Por si el avispero sirio no fuera suficiente, otro conflicto
de la zona, el del Yemen, la convierten en un polvorín. Y como en el caso
sirio, chocan los intereses cruzados de Arabia Saudí e Irán, pues los saudíes y
sus aliados consideran vital la victoria en Yemen para contrarrestar la
creciente influencia iraní. El frente de guerra apenas se ha movido unos 100
kilómetros en estos últimos años, y las tropas gubernamentales yemeníes están
expuestas a los ataques de los rebeldes huthíes, que cuentan con el apoyo de las
monarquías petroleras del Golfo, mientras la población agoniza entre
enfermedades y falta de alimentos.
Las consecuencias de estos conflictos son aterradoras. En
Yemen, el número de personas que pasa hambre ha aumentado un 68% y alcanza casi
los 18 millones, pues los alimentos que llegan son cada vez más caros. En
Siria, y según cifras de Telesur, han fallecido ya 400.000 personas, contándose
con 11 millones de desplazadas, 6 millones internamente y 5 millones de
refugiadas en otros países, siendo las mujeres y niños/as las principales
víctimas.
En este contexto bélico, la responsabilidad occidental es
evidente. Pero dejemos de lado, por ahora, a Trump, un estadista de cuya capacidad mental hay que dudar cada
día. Hablemos de España. La ONG Oxfam nos alerta de que entre 2015 y 2017
nuestro país ha autorizado 202 licencias de exportación de armas a Arabia
Saudí, Bahréin, Egipto, Emiratos Árabes Unidos, Jordania, Kuwait, Marruecos y
Qatar, miembros de la coalición que bombardea el Yemen. Por otro lado, está la reciente
la visita a España de Mohammed bin
Salman, heredero saudí, que firmó con el Gobierno un total de cinco
acuerdos, entre ellos el que da cobertura a la compra de cinco corbetas a
fabricar en los astilleros públicos de Navantia de Ferrol y Cádiz por un
importe de 2.000 millones de euros. Acuerdo al que acompaña otro por el que la
Armada española se encargará de formar e instruir a 700 marinos saudíes.

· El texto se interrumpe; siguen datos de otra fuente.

(** The clusters above the price, or around it, with their distance. *)
Fixpoint eligible_clusters (price atr : decimal) (l : list Cluster) : result (list (decimal * Cluster)) :=
  match l with
  | [] => Ok []
  | c :: l' =>
      if (price <? cu_zone_low c)%dec then
        d ← dec.div (cu_zone_low c - price)%dec atr;
        rest ← eligible_clusters price atr l'; Ok ((d, c) :: rest)
      else
        rest ← eligible_clusters price atr l';
        Ok (if (cu_zone_low c <=? price)%dec && (price <=? cu_zone_high c)%dec then (dec.zero, c) :: rest else rest)
  end.

Definition last_touch (c : Cluster) : Z := match last (cu_touch_dates c) with Some d => days_of_civil d | None => 0 end.
Definition compare_eligible (a b : decimal * Cluster) : comparison :=
  lex (dec.compare a.1 b.1)
    (lex (Z.compare (- last_touch a.2) (- last_touch b.2))
      (lex (Z.compare (- touches a.2) (- touches b.2))
        (lex (dec.compare (cu_zone_low a.2) (cu_zone_low b.2)) (Z.compare (cu_sequence a.2) (cu_sequence b.2))))).

Definition structure_of (distance : decimal) : ChartStructure :=
  if (dec.of_Z 2 <? distance)%dec then CS_CLEAN_SHORT_TERM
  else if (dec.of_Z 1 <=? distance)%dec then CS_MODERATE_ROOM else CS_CAPPED.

Y como reflexión final, el ‘regalo’ con el que Trump, Theresa
May y Macron obsequiaron al
pueblo sirio: esos misiles bonitos e inteligentes que contribuyeron a aumentar
la evidente devastación del país. Dejando de lado la autoría del ataque con
armas químicas, y si éstas –como ya ocurriera con las armas de destrucción
masiva de Sadam Husein- existen o no y están en poder de Al Asad o de
los grupos rebeldes, lo cierto es que la perversión y manipulación del
lenguaje, y más cuando se está tratando de temas bélicos, hacen que el horror
se constituya en un mal menor justificable. Sobre todo, cuando éste parte de
Occidente.
Empero, nada se dice de que el denostado, por dictatorial,
gobierno cubano ha establecido relaciones de cooperación con el gobierno sirio
para la provisión de medicinas y ayuda personal. Desde 2016, y sobre todo desde
los últimos ataques con misiles, esa ayuda se ha concretado en lo siguiente:
2.000 médicos cubanos, 1.680 enfermeras/os, 35 técnicos de laboratorio, 2.000
toneladas de medicamentos y más de 25.000 dosis de vacunas, pues más de 11
millones de personas precisan hoy de ayuda humanitaria. Pero, tras la reciente
elección de Miguel Díaz-Canel como
presidente de Cuba, se seguirá tildando de dictadura el régimen de ese país. Una
dictadura que provee ayuda humanitaria. Eso se omite interesadamente. Porque
nos quieren convencer de que la democracia se defiende mejor con bombas.